Lemma extract_sound l t S h : forall pos st hs st',
  nTransactions t = length l -> no_collision S -> (forall k p, (k < h)%nat -> p ∈ pairs (level l k) -> p ∈ S) ->
  (forall p, p ∈ extract_pairs t h pos st -> p ∈ S) ->
  TraverseAndExtract t h pos st = (hs, st') -> bad st' = false -> (pos < CalcTreeWidth (length l) h)%nat ->
  hs = nth pos (level l h) (zero W256) ->
  exists ms, matches st' = matches st ++ ms /\ ms `sublist_of` leaves l h pos.
Proof.
  induction h as [|h IH]; intros pos st hs st' Ht HS HL HX E B Hp Hh; cbn [TraverseAndExtract] in E.
  - destruct (vBits t !! nBitsUsed st) as [b|]; [|injection E as <- <-; done].
    apply take_hash_sound in E; [|done]. eexists. split; [exact E|]. destruct b; [|apply sublist_nil_l].
    rewrite <- length_level in Hp. change (level l 0) with l in *. unfold leaves. change (2 ^ 0)%nat with 1%nat. rewrite Nat.mul_1_r.
    rewrite (drop_S _ hs pos) by (rewrite Hh; by apply list_lookup_nth). cbn. by apply sublist_skip, sublist_nil_l.
  - cbn [extract_pairs] in HX. destruct (vBits t !! nBitsUsed st) as [b|]; [|injection E as <- <-; done].
    destruct b; cbn [negb] in E.
    2: { apply take_hash_sound in E; [|done]. exists []. split; [exact E|apply sublist_nil_l]. }
    destruct (TraverseAndExtract t h (pos * 2) (use_bit st)) as [a s1] eqn:E1.
    rewrite <- length_level in Hp. destruct (level_node l h pos Hp) as (En & Hl & Hin).
    apply HL in Hin; [|lia]. rewrite length_level in En, Hl, Hin. rewrite Ht in E, HX. rewrite leaves_S.
    assert (HLL : forall k p, (k < h)%nat -> p ∈ pairs (level l k) -> p ∈ S) by (intros k p ?; apply HL; lia).
    revert En Hin E HX. destruct (Nat.ltb_spec (pos * 2 + 1) (CalcTreeWidth (length l) h)) as [Hr|Hr]; intros En Hin E HX.
    + destruct (TraverseAndExtract t h (pos * 2 + 1) s1) as [b s2] eqn:E2. injection E as <- <-. cbn [fst] in HX.
      assert (B1 : bad s1 = false).
      { destruct (bad s1) eqn:B1; [|done]. pose proof (extract_bad t h (pos * 2 + 1) s1 B1) as X. rewrite E2 in X. cbn in X. congruence. }
      assert (P : (a, b) = (nth (pos * 2) (level l h) (zero W256), nth (pos * 2 + 1) (level l h) (zero W256))).
      { apply HS; [apply HX, elem_of_app; right; apply elem_of_cons; by left|exact Hin|]. cbn [fst snd]. by rewrite Hh, En. }
      apply pair_eq in P as [Pa Pb].
      destruct (IH (pos * 2)%nat (use_bit st) a s1 Ht HS HLL ltac:(intros p Hpp; apply HX; solve_elem) E1 B1 Hl Pa) as (m1 & M1 & S1).
      destruct (IH (pos * 2 + 1)%nat s1 b s2 Ht HS HLL ltac:(intros p Hpp; apply HX; solve_elem) E2 B Hr Pb) as (m2 & M2 & S2).
      exists (m1 ++ m2). split; [rewrite M2, M1; cbn; by rewrite <- app_assoc|by apply sublist_app].
    + injection E as <- <-.
      assert (P : (a, a) = (nth (pos * 2) (level l h) (zero W256), nth (pos * 2) (level l h) (zero W256))).
      { apply HS; [apply HX, elem_of_app; right; apply elem_of_cons; by left|exact Hin|]. cbn [fst snd]. by rewrite Hh, En. }
      apply pair_eq in P as [Pa _].
      destruct (IH (pos * 2)%nat (use_bit st) a s1 Ht HS HLL ltac:(intros p Hpp; apply HX; solve_elem) E1 B Hl Pa) as (m1 & M1 & S1).
      exists m1. split; [done|]. by apply sublist_inserts_r.
Qed.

- **What you need to do**
Copy down the complete data exactly as supplied.

- **Completed exercise**
Lemma extract_sound l t S h : forall pos st hs st',
  nTransactions t = length l -> no_collision S -> (forall k p, (k < h)%nat -> p ∈ pairs (level l k) -> p ∈ S) ->
  (forall p, p ∈ extract_pairs t h pos st -> p ∈ S) ->
  TraverseAndExtract t h pos st = (hs, st') -> bad st' = false -> (pos < CalcTreeWidth (length l) h)%nat ->
  hs = nth pos (level l h) (zero W256) ->
  exists ms, matches st' = matches st ++ ms /\ ms `sublist_of` leaves l h pos.
Proof.
  induction h as [|h IH]; intros pos st hs st' Ht HS HL HX E B Hp Hh; cbn [TraverseAndExtract] in E.
  - destruct (vBits t !! nBitsUsed st) as [b|]; [|injection E as <- <-; done].
    apply take_hash_sound in E; [|done]. eexists. split; [exact E|]. destruct b; [|apply sublist_nil_l].
    rewrite <- length_level in Hp. change (level l 0) with l in *. unfold leaves. change (2 ^ 0)%nat with 1%nat. rewrite Nat.mul_1_r.
    rewrite (drop_S _ hs pos) by (rewrite Hh; by apply list_lookup_nth). cbn. by apply sublist_skip, sublist_nil_l.
  - cbn [extract_pairs] in HX. destruct (vBits t !! nBitsUsed st) as [b|]; [|injection E as <- <-; done].
    destruct b; cbn [negb] in E.
    2: { apply take_hash_sound in E; [|done]. exists []. split; [exact E|apply sublist_nil_l]. }
    destruct (TraverseAndExtract t h (pos * 2) (use_bit st)) as [a s1] eqn:E1.
    rewrite <- length_level in Hp. destruct (level_node l h pos Hp) as (En & Hl & Hin).
    apply HL in Hin; [|lia]. rewrite length_level in En, Hl, Hin. rewrite Ht in E, HX. rewrite leaves_S.
    assert (HLL : forall k p, (k < h)%nat -> p ∈ pairs (level l k) -> p ∈ S) by (intros k p ?; apply HL; lia).
    revert En Hin E HX. destruct (Nat.ltb_spec (pos * 2 + 1) (CalcTreeWidth (length l) h)) as [Hr|Hr]; intros En Hin E HX.
    + destruct (TraverseAndExtract t h (pos * 2 + 1) s1) as [b s2] eqn:E2. injection E as <- <-. cbn [fst] in HX.
      assert (B1 : bad s1 = false).
      { destruct (bad s1) eqn:B1; [|done]. pose proof (extract_bad t h (pos * 2 + 1) s1 B1) as X. rewrite E2 in X. cbn in X. congruence. }
      assert (P : (a, b) = (nth (pos * 2) (level l h) (zero W256), nth (pos * 2 + 1) (level l h) (zero W256))).
      { apply HS; [apply HX, elem_of_app; right; apply elem_of_cons; by left|exact Hin|]. cbn [fst snd]. by rewrite Hh, En. }
      apply pair_eq in P as [Pa Pb].
      destruct (IH (pos * 2)%nat (use_bit st) a s1 Ht HS HLL ltac:(intros p Hpp; apply HX; solve_elem) E1 B1 Hl Pa) as (m1 & M1 & S1).
      destruct (IH (pos * 2 + 1)%nat s1 b s2 Ht HS HLL ltac:(intros p Hpp; apply HX; solve_elem) E2 B Hr Pb) as (m2 & M2 & S2).
      exists (m1 ++ m2). split; [rewrite M2, M1; cbn; by rewrite <- app_assoc|by apply sublist_app].
    + injection E as <- <-.
      assert (P : (a, a) = (nth (pos * 2) (level l h) (zero W256), nth (pos * 2) (level l h) (zero W256))).
      { apply HS; [apply HX, elem_of_app; right; apply elem_of_cons; by left|exact Hin|]. cbn [fst snd]. by rewrite Hh, En. }
      apply pair_eq in P as [Pa _].
      destruct (IH (pos * 2)%nat (use_bit st) a s1 Ht HS HLL ltac:(intros p Hpp; apply HX; solve_elem) E1 B Hl Pa) as (m1 & M1 & S1).
      exists m1. split; [done|]. by apply sublist_inserts_r.
Qed.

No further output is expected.